What to do: Please find every line in the entries below that contains the string "setupMachineCode", and copy it.

[Stored data]

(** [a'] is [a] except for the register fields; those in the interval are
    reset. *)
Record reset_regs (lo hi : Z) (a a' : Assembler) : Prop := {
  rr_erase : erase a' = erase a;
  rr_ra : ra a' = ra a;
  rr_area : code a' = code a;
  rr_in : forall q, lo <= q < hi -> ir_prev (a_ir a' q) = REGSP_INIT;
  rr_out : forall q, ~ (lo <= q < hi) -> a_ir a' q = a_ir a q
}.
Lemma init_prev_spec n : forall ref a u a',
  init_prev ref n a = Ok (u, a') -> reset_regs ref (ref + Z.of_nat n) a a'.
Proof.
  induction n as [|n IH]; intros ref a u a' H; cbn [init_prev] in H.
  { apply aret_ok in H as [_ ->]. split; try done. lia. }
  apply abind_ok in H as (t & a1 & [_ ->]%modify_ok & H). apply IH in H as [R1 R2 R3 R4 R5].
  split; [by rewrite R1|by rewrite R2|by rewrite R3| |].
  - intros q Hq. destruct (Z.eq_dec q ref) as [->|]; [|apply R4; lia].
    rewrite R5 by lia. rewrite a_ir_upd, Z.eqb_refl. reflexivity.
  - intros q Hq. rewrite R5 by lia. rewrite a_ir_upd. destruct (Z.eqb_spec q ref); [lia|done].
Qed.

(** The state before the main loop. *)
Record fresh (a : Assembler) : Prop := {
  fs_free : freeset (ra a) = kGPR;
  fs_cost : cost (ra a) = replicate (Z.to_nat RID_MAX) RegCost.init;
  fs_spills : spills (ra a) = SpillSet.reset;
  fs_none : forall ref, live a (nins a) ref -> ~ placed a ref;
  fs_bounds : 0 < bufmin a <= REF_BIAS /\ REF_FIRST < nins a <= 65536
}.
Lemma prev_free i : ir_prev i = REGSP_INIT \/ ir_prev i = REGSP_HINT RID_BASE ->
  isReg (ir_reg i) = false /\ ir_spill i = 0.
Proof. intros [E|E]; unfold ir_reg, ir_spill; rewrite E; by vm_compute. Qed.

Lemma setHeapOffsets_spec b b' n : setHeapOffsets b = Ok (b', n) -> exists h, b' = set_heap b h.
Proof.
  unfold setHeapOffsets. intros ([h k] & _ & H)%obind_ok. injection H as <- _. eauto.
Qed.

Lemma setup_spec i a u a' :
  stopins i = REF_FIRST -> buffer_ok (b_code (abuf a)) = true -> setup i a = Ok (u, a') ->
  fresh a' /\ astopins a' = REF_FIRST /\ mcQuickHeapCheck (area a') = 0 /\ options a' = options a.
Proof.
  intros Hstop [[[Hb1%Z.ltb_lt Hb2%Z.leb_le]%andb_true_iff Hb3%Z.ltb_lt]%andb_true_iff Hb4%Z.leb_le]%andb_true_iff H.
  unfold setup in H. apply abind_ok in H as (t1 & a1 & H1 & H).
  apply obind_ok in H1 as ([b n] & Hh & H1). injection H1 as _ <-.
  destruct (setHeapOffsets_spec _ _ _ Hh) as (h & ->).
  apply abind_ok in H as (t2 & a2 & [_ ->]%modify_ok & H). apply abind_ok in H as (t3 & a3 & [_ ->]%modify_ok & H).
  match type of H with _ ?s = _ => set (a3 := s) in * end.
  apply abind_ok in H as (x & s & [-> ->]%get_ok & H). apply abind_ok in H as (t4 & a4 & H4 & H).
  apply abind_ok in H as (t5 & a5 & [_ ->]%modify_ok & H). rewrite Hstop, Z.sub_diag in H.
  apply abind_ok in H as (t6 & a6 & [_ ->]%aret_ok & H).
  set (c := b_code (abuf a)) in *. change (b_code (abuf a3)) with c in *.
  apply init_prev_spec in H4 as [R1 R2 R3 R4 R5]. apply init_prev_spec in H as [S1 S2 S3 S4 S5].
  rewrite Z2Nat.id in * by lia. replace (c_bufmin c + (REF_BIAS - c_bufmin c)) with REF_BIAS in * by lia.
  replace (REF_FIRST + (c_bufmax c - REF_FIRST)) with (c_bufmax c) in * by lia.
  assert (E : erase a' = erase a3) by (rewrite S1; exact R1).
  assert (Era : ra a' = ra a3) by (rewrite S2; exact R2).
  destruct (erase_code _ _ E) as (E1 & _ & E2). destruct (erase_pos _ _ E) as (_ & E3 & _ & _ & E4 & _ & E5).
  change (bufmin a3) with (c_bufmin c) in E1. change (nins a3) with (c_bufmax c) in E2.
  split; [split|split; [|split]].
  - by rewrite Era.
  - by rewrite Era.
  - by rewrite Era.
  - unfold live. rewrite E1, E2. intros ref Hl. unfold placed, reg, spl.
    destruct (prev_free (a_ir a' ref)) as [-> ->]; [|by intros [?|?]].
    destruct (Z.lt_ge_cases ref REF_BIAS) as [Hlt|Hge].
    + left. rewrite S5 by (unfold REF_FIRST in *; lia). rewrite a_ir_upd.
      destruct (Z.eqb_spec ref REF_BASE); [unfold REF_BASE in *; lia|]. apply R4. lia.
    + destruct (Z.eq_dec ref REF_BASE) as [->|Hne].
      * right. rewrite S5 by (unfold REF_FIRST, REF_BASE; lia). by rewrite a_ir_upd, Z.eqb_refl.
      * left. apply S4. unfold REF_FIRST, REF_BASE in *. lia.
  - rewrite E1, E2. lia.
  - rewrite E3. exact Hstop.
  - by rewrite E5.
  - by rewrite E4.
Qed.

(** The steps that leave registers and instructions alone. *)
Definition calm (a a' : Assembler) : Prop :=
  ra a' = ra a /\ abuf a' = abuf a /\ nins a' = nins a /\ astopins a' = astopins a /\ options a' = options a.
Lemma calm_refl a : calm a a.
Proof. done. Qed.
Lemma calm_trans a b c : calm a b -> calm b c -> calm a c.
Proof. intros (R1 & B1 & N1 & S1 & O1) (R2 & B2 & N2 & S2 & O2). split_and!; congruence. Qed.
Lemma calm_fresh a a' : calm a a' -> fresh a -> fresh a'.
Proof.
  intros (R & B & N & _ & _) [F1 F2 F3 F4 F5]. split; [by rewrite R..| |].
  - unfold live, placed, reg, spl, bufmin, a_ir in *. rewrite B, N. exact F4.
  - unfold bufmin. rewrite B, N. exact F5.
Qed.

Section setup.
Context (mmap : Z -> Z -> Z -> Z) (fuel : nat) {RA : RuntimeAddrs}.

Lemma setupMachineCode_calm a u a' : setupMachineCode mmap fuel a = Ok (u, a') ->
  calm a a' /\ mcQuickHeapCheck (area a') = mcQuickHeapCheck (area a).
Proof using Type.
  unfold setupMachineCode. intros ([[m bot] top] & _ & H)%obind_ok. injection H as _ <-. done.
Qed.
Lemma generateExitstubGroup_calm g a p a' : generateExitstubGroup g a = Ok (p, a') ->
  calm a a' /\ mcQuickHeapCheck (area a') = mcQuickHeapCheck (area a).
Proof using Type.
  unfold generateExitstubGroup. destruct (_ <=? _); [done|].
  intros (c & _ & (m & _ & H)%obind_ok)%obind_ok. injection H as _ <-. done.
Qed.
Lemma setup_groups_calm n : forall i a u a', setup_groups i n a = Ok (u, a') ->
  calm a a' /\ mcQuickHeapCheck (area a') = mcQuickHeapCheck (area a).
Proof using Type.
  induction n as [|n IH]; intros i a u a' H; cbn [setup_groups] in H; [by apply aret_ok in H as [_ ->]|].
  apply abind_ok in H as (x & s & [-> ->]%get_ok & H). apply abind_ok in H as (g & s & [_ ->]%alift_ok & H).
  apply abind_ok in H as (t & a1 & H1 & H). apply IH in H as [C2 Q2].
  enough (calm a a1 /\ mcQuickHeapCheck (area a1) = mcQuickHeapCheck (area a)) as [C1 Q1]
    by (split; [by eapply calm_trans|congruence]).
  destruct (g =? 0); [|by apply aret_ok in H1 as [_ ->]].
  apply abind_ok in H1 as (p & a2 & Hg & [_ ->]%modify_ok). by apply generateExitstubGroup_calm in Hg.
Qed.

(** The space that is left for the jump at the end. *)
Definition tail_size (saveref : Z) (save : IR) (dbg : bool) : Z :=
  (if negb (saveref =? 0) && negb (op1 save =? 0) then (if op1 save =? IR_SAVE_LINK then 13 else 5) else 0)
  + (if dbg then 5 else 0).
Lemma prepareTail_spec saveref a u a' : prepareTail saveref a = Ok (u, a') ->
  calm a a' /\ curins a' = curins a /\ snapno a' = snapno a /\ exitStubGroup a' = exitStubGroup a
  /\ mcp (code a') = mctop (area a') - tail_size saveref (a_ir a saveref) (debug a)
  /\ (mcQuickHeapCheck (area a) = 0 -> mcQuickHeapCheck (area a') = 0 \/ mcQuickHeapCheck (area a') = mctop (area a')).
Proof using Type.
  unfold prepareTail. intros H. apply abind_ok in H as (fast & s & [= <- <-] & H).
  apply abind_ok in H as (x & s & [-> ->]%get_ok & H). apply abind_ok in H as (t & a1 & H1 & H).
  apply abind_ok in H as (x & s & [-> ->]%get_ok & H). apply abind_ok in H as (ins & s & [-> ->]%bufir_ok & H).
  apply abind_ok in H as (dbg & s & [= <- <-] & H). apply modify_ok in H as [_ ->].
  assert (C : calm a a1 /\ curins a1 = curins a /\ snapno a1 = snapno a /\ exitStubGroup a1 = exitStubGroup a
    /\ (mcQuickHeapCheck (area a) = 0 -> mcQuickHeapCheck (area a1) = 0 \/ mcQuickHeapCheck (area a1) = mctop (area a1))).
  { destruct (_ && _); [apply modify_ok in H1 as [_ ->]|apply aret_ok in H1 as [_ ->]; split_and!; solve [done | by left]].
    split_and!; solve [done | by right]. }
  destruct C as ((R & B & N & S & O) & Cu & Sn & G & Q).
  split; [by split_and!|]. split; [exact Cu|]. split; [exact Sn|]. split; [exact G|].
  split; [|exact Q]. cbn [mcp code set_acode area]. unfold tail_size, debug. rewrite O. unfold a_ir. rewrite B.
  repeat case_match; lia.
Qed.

---

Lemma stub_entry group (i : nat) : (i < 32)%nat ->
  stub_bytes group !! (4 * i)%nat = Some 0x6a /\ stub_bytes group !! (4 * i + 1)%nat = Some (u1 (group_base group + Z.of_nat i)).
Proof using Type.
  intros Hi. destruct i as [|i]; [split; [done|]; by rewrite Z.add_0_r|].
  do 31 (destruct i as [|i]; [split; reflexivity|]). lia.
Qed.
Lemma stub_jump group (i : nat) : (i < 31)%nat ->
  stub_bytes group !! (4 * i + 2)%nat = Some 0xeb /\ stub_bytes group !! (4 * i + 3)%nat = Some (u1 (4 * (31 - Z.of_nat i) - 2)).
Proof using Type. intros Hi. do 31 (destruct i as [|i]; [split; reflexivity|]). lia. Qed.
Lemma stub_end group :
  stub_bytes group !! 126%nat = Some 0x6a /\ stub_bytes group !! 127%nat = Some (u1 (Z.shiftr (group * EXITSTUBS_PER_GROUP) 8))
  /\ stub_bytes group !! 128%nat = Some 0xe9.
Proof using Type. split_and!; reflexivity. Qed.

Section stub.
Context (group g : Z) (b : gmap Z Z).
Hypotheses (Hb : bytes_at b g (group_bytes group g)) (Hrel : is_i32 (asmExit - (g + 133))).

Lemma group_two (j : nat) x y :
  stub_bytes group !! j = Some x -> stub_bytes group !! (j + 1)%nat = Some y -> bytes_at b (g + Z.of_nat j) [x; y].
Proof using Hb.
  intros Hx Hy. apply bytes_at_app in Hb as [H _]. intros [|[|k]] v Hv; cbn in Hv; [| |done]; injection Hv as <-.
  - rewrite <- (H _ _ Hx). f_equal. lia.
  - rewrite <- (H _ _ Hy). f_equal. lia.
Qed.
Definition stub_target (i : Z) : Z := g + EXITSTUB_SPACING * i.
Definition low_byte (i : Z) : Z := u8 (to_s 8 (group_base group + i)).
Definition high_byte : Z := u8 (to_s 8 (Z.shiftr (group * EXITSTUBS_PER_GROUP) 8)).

Written reply:
Lemma setupMachineCode_calm a u a' : setupMachineCode mmap fuel a = Ok (u, a') ->
  unfold setupMachineCode. intros ([[m bot] top] & _ & H)%obind_ok. injection H as _ <-. done.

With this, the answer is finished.